* _Exercise_: State how many lines in the listing below hold the string "holds"; nothing else is wanted.

··········

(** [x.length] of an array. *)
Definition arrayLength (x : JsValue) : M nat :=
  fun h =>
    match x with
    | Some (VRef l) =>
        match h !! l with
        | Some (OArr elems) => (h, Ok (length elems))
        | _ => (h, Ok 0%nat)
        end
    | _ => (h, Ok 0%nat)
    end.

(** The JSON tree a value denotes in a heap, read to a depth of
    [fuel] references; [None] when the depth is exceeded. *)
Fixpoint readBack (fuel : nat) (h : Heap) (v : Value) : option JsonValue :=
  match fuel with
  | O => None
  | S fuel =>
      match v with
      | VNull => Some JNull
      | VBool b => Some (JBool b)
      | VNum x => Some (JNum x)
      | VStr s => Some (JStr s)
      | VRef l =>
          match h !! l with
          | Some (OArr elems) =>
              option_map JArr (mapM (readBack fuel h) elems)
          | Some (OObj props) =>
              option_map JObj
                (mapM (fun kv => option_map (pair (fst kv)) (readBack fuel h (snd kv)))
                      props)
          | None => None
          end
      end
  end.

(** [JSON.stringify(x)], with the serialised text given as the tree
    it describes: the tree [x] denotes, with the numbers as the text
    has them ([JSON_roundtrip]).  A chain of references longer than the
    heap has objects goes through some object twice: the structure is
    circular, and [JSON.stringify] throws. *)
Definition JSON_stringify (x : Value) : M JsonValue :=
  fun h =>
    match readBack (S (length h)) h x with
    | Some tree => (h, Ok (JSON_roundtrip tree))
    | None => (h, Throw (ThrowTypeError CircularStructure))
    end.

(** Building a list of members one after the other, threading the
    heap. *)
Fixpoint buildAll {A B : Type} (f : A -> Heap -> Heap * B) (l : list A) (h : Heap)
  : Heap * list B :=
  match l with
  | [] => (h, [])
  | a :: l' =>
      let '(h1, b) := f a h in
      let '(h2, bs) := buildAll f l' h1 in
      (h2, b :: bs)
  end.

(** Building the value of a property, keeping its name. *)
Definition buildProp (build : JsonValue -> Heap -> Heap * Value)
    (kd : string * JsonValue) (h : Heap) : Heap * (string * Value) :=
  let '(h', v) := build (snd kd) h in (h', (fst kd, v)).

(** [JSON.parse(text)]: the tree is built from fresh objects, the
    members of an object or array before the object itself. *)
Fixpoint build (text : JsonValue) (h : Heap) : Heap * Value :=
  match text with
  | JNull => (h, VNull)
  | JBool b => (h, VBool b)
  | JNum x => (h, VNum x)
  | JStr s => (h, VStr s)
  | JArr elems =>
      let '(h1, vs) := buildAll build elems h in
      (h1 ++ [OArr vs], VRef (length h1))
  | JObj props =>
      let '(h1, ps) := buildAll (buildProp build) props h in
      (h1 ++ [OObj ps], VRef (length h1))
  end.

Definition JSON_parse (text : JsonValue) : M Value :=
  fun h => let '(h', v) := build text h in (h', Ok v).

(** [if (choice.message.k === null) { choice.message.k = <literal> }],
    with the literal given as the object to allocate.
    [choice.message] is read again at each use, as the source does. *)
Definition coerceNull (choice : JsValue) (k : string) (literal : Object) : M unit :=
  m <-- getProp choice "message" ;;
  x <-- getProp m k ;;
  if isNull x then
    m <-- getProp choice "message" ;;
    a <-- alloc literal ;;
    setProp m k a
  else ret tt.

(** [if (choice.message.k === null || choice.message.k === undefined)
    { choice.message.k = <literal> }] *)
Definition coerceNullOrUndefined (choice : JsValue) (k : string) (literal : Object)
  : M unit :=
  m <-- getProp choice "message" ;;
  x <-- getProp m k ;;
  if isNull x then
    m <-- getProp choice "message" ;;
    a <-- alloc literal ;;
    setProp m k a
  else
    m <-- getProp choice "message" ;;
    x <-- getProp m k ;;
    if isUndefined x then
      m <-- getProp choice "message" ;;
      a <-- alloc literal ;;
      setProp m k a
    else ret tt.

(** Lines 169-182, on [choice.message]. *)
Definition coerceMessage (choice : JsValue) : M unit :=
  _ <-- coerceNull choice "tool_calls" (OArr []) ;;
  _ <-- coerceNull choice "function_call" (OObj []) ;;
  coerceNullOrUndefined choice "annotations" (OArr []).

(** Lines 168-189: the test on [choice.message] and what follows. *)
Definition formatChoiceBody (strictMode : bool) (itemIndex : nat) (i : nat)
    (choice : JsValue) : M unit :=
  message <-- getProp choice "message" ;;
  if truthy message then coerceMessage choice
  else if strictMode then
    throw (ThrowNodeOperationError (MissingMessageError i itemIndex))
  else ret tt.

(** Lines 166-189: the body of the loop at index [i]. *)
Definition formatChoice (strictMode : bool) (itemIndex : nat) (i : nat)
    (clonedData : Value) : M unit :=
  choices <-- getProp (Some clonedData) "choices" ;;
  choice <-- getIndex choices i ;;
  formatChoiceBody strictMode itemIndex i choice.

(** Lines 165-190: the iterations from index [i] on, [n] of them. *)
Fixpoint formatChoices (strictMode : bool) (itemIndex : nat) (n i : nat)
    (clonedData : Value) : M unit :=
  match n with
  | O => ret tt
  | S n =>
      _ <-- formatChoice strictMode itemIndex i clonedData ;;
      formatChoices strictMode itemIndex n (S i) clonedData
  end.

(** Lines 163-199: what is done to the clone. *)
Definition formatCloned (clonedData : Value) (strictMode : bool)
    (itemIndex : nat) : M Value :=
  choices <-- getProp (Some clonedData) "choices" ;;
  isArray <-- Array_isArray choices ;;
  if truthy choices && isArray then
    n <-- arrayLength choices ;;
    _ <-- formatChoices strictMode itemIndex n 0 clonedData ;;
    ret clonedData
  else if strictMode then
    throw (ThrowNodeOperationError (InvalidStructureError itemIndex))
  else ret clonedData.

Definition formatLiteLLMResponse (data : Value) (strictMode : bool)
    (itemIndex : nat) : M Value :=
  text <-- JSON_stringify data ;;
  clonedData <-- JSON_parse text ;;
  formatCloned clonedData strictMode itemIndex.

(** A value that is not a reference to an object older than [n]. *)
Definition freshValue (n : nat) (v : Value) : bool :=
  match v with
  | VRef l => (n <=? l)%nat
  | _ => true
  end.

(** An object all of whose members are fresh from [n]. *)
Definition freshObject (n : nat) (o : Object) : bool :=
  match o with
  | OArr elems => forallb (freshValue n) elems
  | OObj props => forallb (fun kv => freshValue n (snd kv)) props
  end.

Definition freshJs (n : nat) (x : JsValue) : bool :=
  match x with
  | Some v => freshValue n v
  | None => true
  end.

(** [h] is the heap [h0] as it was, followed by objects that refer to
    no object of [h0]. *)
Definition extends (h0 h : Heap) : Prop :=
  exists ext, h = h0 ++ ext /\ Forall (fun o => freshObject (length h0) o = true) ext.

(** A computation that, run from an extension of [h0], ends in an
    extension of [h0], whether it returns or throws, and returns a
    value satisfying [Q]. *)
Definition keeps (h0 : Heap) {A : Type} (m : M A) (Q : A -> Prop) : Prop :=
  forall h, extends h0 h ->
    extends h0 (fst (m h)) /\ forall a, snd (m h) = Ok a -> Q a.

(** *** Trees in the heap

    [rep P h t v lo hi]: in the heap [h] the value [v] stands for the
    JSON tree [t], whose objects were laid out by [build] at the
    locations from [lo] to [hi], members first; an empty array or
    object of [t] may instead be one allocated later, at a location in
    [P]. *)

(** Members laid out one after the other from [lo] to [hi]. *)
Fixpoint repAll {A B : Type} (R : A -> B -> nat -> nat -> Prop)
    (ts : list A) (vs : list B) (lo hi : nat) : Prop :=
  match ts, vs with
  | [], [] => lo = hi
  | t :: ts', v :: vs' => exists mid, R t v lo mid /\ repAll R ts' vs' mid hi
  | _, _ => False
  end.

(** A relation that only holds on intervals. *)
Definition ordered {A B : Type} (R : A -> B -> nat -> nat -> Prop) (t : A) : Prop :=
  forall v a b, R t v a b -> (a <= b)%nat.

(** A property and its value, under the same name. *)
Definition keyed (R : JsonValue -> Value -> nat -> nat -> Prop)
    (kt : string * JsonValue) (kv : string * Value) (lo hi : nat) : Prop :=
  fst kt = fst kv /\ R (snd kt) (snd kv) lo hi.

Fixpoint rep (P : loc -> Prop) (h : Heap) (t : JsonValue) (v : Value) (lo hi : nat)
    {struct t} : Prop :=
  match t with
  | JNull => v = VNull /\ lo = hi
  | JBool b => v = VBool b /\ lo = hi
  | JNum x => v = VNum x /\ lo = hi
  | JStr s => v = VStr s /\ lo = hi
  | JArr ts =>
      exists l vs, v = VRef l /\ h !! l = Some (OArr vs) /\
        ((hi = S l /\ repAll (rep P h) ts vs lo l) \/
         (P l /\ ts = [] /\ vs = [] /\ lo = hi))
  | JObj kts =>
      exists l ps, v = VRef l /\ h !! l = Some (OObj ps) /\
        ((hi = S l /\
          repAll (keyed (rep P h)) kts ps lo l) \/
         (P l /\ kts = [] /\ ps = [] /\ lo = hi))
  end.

··········

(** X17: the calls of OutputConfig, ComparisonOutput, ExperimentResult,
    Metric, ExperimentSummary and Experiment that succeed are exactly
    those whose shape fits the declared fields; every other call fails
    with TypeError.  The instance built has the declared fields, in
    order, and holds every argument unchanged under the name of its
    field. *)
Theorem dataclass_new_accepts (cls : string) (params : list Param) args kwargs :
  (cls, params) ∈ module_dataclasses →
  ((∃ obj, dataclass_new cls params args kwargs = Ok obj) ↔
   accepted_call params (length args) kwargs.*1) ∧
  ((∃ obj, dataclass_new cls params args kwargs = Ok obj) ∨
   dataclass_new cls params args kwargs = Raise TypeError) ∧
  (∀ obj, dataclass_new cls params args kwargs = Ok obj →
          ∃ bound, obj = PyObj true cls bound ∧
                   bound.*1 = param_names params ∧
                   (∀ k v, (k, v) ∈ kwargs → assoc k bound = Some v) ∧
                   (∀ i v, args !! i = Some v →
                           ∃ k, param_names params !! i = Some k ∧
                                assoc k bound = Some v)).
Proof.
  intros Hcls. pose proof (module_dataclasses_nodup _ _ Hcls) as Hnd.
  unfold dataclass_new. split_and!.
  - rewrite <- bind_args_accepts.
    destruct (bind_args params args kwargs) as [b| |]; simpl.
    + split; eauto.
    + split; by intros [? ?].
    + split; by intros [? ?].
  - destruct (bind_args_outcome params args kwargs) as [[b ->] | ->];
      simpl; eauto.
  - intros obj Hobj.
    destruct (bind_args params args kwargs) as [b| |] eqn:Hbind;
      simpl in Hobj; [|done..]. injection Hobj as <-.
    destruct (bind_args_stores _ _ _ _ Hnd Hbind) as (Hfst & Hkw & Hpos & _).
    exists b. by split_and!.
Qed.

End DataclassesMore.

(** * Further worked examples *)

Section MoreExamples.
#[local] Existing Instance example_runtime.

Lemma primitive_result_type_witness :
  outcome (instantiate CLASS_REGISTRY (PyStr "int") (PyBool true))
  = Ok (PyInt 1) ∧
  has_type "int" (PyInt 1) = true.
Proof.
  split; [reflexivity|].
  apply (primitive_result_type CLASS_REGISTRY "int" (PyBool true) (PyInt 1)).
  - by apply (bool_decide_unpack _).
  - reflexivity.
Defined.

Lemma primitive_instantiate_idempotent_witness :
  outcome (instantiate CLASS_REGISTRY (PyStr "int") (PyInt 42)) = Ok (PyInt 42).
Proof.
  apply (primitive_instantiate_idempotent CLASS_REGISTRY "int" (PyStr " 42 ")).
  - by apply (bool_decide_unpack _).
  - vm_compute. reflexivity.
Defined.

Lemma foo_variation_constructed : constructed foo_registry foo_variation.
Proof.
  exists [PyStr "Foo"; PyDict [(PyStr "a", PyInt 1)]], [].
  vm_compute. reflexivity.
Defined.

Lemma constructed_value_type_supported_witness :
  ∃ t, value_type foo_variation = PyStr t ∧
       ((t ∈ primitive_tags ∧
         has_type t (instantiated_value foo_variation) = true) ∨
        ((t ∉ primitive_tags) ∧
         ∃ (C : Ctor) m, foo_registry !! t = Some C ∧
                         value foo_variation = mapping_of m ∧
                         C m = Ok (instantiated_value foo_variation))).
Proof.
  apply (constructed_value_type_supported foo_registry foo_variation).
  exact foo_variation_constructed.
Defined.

··········

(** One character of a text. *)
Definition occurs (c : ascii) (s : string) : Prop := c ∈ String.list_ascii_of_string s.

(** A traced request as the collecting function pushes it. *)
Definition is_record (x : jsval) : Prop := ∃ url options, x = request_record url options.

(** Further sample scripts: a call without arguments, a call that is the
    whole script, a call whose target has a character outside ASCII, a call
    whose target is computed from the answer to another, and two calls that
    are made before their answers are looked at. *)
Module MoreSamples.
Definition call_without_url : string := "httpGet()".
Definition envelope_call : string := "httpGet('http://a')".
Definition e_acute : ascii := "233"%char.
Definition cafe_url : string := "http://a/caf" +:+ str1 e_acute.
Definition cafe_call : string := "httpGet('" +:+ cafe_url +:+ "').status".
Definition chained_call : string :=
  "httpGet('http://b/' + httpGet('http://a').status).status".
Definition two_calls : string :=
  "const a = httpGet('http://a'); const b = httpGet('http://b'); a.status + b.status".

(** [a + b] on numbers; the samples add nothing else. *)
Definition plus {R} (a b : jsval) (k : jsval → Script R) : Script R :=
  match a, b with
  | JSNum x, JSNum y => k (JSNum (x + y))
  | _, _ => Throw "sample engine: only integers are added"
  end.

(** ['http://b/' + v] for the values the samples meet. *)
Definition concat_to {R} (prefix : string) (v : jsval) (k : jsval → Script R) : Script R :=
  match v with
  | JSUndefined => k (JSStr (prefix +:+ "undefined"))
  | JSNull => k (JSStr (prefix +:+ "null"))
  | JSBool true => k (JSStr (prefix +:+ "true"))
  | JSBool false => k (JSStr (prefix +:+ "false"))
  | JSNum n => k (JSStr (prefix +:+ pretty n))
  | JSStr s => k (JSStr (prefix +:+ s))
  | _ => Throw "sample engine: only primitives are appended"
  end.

··········

* _Response to the exercise_: 2